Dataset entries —
= = = =

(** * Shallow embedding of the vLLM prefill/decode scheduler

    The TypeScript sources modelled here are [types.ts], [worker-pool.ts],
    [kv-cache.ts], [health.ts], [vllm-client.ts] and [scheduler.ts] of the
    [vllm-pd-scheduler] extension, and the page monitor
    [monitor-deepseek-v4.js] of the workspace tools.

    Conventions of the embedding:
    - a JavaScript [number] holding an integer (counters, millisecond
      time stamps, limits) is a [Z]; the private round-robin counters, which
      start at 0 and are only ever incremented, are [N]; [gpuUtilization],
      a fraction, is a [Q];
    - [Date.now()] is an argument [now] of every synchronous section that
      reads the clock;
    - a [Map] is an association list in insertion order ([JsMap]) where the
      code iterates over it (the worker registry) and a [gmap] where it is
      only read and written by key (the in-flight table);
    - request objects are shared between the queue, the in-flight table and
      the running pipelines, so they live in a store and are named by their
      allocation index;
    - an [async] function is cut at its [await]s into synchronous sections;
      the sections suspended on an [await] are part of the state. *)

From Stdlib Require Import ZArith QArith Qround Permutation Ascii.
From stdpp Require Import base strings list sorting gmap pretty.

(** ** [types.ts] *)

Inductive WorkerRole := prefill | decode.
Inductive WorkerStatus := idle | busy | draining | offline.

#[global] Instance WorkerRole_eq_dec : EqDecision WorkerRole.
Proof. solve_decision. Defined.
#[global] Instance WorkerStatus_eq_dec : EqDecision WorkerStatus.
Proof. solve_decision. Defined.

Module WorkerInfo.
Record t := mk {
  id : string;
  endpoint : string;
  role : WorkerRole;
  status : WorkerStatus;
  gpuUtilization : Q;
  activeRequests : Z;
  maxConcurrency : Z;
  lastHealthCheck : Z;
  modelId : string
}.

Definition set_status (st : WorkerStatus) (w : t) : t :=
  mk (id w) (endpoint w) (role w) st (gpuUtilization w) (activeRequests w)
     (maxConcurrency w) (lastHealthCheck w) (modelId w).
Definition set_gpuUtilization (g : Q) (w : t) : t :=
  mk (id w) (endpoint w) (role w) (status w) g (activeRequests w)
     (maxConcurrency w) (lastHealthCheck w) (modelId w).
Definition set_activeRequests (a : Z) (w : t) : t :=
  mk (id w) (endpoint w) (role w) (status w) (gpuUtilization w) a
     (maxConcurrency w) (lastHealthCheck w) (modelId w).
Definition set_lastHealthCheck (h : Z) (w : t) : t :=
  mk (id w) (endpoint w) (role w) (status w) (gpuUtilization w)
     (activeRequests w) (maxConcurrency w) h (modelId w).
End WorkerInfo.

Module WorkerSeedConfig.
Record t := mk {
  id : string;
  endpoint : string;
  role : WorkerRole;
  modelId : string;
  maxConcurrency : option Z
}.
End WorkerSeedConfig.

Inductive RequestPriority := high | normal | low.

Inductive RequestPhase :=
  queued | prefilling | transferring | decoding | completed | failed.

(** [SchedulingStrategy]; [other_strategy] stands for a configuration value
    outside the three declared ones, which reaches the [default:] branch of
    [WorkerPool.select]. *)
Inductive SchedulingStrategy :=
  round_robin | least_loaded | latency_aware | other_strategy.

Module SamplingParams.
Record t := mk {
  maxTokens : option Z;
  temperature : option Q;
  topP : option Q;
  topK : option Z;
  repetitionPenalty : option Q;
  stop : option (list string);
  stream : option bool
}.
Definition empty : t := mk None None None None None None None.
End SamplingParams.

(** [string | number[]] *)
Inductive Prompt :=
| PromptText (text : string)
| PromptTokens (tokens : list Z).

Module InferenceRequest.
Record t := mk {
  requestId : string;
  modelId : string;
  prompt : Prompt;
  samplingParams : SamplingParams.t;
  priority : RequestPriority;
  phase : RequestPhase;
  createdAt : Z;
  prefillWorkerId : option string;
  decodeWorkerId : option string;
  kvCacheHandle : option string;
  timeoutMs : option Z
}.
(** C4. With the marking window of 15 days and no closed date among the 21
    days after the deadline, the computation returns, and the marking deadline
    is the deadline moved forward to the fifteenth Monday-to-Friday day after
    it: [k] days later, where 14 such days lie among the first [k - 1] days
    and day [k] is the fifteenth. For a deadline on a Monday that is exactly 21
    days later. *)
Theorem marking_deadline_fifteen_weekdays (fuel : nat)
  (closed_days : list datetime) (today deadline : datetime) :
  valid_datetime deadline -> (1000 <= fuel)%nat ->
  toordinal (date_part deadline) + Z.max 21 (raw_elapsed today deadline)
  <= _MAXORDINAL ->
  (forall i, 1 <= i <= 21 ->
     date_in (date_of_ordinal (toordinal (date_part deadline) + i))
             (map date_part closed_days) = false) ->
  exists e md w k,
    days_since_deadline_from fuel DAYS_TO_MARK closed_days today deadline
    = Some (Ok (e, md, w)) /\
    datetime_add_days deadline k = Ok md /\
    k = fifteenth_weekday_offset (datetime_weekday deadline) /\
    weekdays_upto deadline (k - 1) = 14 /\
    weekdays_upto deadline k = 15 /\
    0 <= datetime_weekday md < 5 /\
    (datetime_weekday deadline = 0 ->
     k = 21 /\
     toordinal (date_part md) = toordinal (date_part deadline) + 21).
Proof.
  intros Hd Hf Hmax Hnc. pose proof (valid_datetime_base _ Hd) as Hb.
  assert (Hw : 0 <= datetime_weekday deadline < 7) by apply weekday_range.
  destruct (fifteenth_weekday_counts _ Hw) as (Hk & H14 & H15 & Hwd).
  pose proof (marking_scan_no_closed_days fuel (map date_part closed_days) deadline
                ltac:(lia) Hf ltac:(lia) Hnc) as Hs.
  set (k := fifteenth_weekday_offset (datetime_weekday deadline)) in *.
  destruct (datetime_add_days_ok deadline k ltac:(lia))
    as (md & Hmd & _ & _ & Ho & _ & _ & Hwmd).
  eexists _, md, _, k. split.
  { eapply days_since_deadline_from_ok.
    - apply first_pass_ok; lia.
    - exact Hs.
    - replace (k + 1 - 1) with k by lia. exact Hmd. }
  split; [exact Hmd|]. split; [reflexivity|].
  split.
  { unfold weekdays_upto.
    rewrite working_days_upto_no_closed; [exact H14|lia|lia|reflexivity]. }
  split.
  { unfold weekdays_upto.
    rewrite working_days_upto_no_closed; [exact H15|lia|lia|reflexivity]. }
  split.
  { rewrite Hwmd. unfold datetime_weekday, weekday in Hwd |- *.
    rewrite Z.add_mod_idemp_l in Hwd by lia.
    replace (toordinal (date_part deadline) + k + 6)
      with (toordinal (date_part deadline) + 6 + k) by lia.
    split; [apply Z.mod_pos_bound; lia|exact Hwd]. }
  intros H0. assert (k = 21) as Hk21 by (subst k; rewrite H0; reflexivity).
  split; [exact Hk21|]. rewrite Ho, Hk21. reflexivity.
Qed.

= = = =

Lines above with the string "list" need to be found and copied.

    - a [Map] is an association list in insertion order ([JsMap]) where the
From stdpp Require Import base strings list sorting gmap pretty.
  stop : option (list string);
| PromptTokens (tokens : list Z).
  (closed_days : list datetime) (today deadline : datetime) :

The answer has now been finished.